### ABOUT THIS TASK
Lines to restate from the data below: from the one containing "#[local] Hint Resolve" to the one containing "induction l as [|a l IH]; intros H; [exists [];", both included. Give them again exactly, and only them.

━━━━━ DATASET RECORDS

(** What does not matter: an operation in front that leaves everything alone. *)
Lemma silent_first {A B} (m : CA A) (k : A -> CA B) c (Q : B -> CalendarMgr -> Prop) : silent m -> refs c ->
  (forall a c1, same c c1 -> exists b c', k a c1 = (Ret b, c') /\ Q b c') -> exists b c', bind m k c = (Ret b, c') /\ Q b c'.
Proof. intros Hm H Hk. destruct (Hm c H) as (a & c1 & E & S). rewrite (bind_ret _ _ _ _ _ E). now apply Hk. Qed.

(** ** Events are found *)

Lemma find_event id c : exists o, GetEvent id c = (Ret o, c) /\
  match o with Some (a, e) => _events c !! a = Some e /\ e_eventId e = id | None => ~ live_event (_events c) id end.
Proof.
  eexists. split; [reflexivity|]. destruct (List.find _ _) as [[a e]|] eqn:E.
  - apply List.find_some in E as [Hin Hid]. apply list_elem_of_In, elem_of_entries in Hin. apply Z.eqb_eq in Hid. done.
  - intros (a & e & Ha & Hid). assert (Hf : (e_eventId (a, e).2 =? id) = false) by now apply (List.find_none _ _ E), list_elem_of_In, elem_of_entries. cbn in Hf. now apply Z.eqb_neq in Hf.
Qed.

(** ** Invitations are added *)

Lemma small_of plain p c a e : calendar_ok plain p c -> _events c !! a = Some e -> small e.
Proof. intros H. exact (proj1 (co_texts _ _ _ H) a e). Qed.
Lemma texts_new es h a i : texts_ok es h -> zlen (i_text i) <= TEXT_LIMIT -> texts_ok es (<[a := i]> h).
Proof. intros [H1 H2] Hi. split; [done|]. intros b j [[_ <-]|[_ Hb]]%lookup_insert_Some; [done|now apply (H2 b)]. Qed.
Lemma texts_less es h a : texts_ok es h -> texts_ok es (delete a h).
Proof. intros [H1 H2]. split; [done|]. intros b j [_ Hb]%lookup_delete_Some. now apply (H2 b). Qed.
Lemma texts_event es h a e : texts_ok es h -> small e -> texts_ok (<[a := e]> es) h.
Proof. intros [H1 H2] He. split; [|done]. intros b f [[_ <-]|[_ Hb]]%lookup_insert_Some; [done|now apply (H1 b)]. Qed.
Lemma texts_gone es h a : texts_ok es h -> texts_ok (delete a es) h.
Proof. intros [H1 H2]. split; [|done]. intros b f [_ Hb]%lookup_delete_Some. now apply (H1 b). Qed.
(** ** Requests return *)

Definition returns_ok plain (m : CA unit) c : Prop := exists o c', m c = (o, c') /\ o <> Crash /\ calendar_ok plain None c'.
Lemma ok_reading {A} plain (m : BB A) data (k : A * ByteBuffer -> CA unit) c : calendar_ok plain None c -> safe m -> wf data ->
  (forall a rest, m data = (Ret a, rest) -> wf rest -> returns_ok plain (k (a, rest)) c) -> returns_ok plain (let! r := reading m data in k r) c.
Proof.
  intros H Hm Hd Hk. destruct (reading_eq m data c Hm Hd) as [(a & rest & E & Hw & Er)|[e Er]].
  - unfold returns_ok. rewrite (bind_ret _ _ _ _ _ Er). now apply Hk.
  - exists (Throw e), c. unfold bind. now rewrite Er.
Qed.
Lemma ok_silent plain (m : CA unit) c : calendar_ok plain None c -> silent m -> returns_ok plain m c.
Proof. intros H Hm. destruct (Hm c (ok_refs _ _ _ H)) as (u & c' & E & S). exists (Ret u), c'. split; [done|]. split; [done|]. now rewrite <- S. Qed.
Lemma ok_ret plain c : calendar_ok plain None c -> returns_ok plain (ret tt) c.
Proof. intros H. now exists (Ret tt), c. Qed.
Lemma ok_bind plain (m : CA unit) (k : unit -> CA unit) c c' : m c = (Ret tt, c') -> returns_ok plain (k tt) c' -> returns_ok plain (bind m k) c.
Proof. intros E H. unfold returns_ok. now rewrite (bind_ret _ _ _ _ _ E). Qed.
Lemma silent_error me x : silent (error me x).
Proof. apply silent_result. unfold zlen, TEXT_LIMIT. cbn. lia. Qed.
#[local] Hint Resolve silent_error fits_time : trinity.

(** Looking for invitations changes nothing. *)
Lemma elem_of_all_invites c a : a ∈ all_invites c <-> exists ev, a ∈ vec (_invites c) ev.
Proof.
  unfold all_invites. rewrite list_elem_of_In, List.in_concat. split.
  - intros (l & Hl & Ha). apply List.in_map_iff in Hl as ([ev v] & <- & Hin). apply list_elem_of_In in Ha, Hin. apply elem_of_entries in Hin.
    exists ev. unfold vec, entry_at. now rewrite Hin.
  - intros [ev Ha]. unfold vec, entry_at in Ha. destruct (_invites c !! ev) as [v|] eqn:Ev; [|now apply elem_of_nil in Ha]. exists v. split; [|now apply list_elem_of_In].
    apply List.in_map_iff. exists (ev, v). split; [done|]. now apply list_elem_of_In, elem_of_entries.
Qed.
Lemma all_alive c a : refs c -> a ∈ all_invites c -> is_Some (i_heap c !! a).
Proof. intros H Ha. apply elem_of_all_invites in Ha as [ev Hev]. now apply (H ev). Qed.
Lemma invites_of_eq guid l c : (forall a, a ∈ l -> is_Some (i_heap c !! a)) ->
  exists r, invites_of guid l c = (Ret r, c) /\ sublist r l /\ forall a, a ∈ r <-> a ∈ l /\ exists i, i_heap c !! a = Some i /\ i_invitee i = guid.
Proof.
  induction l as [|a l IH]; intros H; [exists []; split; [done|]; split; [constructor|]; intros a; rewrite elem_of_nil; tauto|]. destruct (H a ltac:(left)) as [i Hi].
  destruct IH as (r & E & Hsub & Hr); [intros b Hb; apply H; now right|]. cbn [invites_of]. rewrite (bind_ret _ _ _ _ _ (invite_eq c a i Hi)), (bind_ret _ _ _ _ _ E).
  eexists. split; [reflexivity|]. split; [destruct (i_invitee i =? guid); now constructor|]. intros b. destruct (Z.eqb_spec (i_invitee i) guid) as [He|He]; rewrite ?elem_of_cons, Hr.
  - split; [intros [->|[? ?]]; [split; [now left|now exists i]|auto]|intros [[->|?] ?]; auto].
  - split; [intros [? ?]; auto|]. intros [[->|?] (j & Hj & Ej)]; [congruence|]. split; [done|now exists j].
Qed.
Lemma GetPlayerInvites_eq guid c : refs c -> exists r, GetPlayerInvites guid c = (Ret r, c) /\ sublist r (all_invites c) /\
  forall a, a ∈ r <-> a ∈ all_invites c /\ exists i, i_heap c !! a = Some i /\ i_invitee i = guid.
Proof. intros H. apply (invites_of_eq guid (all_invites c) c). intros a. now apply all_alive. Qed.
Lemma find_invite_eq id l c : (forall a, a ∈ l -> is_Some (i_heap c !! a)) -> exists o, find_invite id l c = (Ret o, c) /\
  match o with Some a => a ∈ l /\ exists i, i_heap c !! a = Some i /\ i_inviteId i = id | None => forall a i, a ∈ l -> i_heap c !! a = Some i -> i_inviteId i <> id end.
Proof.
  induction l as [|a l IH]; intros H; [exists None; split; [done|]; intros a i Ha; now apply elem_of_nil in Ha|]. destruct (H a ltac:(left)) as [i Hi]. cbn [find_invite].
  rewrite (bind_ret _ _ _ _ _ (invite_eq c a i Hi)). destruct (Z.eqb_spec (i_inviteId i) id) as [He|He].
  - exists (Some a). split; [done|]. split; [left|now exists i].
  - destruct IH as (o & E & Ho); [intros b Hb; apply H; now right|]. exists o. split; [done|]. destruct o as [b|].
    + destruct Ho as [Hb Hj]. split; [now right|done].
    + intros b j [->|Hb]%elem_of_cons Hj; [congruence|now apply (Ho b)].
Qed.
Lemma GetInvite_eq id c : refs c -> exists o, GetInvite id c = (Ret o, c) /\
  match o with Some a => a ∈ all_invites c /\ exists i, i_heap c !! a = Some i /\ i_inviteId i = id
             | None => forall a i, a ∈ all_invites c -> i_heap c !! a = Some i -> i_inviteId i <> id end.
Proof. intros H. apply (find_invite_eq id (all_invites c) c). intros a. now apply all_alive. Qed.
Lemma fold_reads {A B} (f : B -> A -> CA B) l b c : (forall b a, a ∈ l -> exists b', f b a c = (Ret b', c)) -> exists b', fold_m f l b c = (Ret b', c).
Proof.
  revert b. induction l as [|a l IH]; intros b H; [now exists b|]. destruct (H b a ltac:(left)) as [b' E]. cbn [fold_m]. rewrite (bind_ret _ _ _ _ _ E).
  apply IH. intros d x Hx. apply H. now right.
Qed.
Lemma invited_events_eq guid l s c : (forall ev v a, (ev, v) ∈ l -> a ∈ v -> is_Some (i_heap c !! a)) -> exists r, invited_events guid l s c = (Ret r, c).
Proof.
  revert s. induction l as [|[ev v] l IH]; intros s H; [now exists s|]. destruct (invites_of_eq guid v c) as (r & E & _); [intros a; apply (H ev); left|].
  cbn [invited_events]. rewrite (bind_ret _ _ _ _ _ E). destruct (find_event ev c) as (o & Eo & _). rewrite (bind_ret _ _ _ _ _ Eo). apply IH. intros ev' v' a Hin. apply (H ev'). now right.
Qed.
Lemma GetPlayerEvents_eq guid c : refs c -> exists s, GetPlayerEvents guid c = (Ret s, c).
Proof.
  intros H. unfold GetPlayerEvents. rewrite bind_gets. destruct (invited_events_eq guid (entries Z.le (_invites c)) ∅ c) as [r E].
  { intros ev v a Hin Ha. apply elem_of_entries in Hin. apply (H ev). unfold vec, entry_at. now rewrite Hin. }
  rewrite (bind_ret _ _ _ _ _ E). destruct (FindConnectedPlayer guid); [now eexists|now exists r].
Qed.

━━━━━━━━━━

### RESPONSE AREA
#[local] Hint Resolve silent_error fits_time : trinity.

(** Looking for invitations changes nothing. *)
Lemma elem_of_all_invites c a : a ∈ all_invites c <-> exists ev, a ∈ vec (_invites c) ev.
Proof.
  unfold all_invites. rewrite list_elem_of_In, List.in_concat. split.
  - intros (l & Hl & Ha). apply List.in_map_iff in Hl as ([ev v] & <- & Hin). apply list_elem_of_In in Ha, Hin. apply elem_of_entries in Hin.
    exists ev. unfold vec, entry_at. now rewrite Hin.
  - intros [ev Ha]. unfold vec, entry_at in Ha. destruct (_invites c !! ev) as [v|] eqn:Ev; [|now apply elem_of_nil in Ha]. exists v. split; [|now apply list_elem_of_In].
    apply List.in_map_iff. exists (ev, v). split; [done|]. now apply list_elem_of_In, elem_of_entries.
Qed.
Lemma all_alive c a : refs c -> a ∈ all_invites c -> is_Some (i_heap c !! a).
Proof. intros H Ha. apply elem_of_all_invites in Ha as [ev Hev]. now apply (H ev). Qed.
Lemma invites_of_eq guid l c : (forall a, a ∈ l -> is_Some (i_heap c !! a)) ->
  exists r, invites_of guid l c = (Ret r, c) /\ sublist r l /\ forall a, a ∈ r <-> a ∈ l /\ exists i, i_heap c !! a = Some i /\ i_invitee i = guid.
Proof.
  induction l as [|a l IH]; intros H; [exists []; split; [done|]; split; [constructor|]; intros a; rewrite elem_of_nil; tauto|]. destruct (H a ltac:(left)) as [i Hi].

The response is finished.